Rylin lives in poverty near the lowest floors, and struggles to keep her and her sister afloat after the death of her parents. But when rich and handsome Cord Anderton hires her to be his maid, she may find a way to leave her old life behind.
Avery lives at the literal top of the world on the 1,000th floor. Her parents genetically designed her to be flawless, and she lives the lavish, perfect life her parents dreamed for her. She never wants for anything, except the one secret thing she can never have. If that secret ever gets out, it will no doubt destroy her.
COULD THIS BE MORE INTRIGUING?!
Oh, yes. It can. The prologue kicks the story off with an unnamed girl plummeting from the 1,000th floor of the Tower. It takes her three full minutes to fall the two miles to her death… the first time anyone has fallen from the Tower in its 20+ year history. The story then goes back two months and chronicles the events that led up to her death. It’s mysterious, intriguing, and the uncertainty of who is or isn’t going to survive is always lingering in the back of readers’ minds.

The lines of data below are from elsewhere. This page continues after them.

(** Once spent, a grant stays spent, and is refused. *)
Lemma spent_consume st u st' r id e :
  consume_use st u = (st', r) → spent id e st → spent id e st'.
Proof.
  intros H%consume_outcome_of (l & Hl & Hs). unfold spent.
  assert (∀ now, (l ≤ now)%N →
    (e ≤ now)%N ∨ live_map now (consumed st) !! id = Some e) as Hkeep.
  { intros now Hle. destruct (N.le_gt_cases e now) as [|Hlt]; [by left|right].
    destruct Hs as [|Hs]; [lia|]. by apply lookup_live_map. }
  destruct H as [|? Hc|? Hc|Hc|Hc]; simpl; [by eauto| | | |];
    specialize (Hc _ Hl); eexists; (split; [done|]).
  - destruct Hs; [left; lia|by right].
  - by apply Hkeep.
  - by apply Hkeep.
  - destruct (Hkeep _ Hc) as [|Hk]; [by left|right].
    rewrite lookup_insert_ne; [done|]. intros <-. congruence.
Qed.

Lemma spent_refused st u st' :
  spent (use_id u) (use_expires u) st → consume_use st u ≠ (st', Ok ()).
Proof.
  intros (l & Hl & Hs) H%consume_outcome_of. inversion H as [| | | |Hc Hw Hn]; subst.
  apply valid_window_Ok in Hw. specialize (Hc _ Hl).
  destruct Hs as [|Hs]; [lia|].
  rewrite (proj2 (lookup_live_map _ _ _ (use_expires u))) in Hn; [done|]. split; [done|lia].
Qed.

Lemma accepted_spent st u st' :
  consume_use st u = (st', Ok ()) → spent (use_id u) (use_expires u) st'.
Proof.
  intros H%consume_outcome_of. inversion H; subst.
  eexists; split; [done|]. right. apply lookup_insert_eq.
Qed.

(* ------------------------------------------------------------------ *)
(** ** Refinement: lemmas *)

Lemma elem_of_live_log now l id e :
  (id, e) ∈ live_log now l ↔ (id, e) ∈ l ∧ (now < e)%N.
Proof. unfold live_log. rewrite list_elem_of_filter. simpl. naive_solver. Qed.

Lemma live_log_live_log now now' l :
  (now ≤ now')%N → live_log now' (live_log now l) = live_log now' l.
Proof.
  intros Hle. unfold live_log. rewrite list_filter_filter.
  apply list_filter_iff. intros [id e]; simpl. lia.
Qed.

Lemma size_list_to_map (l : list (bytes * N)) :
  NoDup l.*1 → size (list_to_map l : gmap bytes N) = length l.
Proof.
  intros Hl. rewrite <-length_map_to_list. apply Permutation_length.
  by apply map_to_list_to_map.
Qed.

Lemma refines_new c : refines (ReplayState_new c) (mkReplaySpec [] None c).
Proof. split_and!; [done..|]. intros now _. split; [constructor|]. by apply map_filter_empty. Qed.

(** Pruning at the observed time keeps the abstraction. *)
Lemma refines_live st sp u :
  refines st sp → clock_allows (last_observed_unix_seconds st) (use_now u) →
  refines (mkReplayState (live_map (use_now u) (consumed st)) (Some (use_now u)) (capacity st))
    (mkReplaySpec (log sp) (Some (use_now u)) (limit sp)).
Proof.
  intros (Hcl & Hcap & Hm) Hc. rewrite Hcl in Hc. split_and!; simpl; [done..|].
  intros now Hnow. specialize (Hnow _ eq_refl).
  destruct (Hm now) as [? Heq]; [intros ? Hl; specialize (Hc _ Hl); lia|].
  by rewrite live_map_live_map.
Qed.

Lemma refines_keep st sp u :
  refines st sp → clock_allows (last_observed_unix_seconds st) (use_now u) →
  refines (mkReplayState (consumed st) (Some (use_now u)) (capacity st))
    (mkReplaySpec (log sp) (Some (use_now u)) (limit sp)).
Proof.
  intros (Hcl & Hcap & Hm) Hc. rewrite Hcl in Hc. split_and!; simpl; [done..|].
  intros now Hnow. specialize (Hnow _ eq_refl). apply Hm. intros ? Hl. specialize (Hc _ Hl). lia.
Qed.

One of the things I really loved was the futuristic technology McGee created. Do these teens have social media and texting/instant communication? Of course! Do they use phones, computers, and tablets to do it? Only if you’re the poorest of the poor. The rich kids have CONTACTS. That’s right. A legit gadget to monitor social media feeds and call/email your friends that you operate by TWITCHING YOUR EYE.
Dude, seriously. I can’t even pull myself away from my phone. If I had texting and social media in my eyeballs, there’d be no end to my madness.
This is very much a Gossip Girl-esque novel, as it is primarily about the exploits of uber-rich teenagers. So if you’re a fan of those types of antics, this novel is definitely for you. McGee’s writing is great, and the story is well paced and steadily keeps moving.
I was a huge fan of this one and I was very excited to see that a sequel is in the works. It doesn’t have a true cliffhanger ending (i.e. you’re not left thinking, “OMG WHAT THE HELL JUST HAPPENED?!”) It’s a solid ending and the mysterious death we see in the prologue is fully explained, but the story absolutely will continue. I thoroughly enjoyed The Thousandth Floor and am eagerly awaiting the next one.
OFFICIAL RATING: 8.5/10
*One thing I have to mention . I’ve read a handful of other reviews on The Thousandth Floor and many of them describe this novel as dystopian. I feel this novel is NOT a dystopia. A dystopian story features a government or other ruling body that asserts a seemingly perfect society by oppressing its people (think the Capitol and Panem in The Hunger Games).
This book doesn’t feature a corrupt ruling body or government. There is no oppression or illusion of a perfect society. There is no rebellion when one of the main characters discovers how shady everything is. IMHO, The Thousandth Floor could best be described somewhat as light science fiction about teens living in a futuristic setting in which class systems are still the norm.
And with that, I’ll get off my soap box. And, with my luck, I’ll probably trip over my own feet on my way down.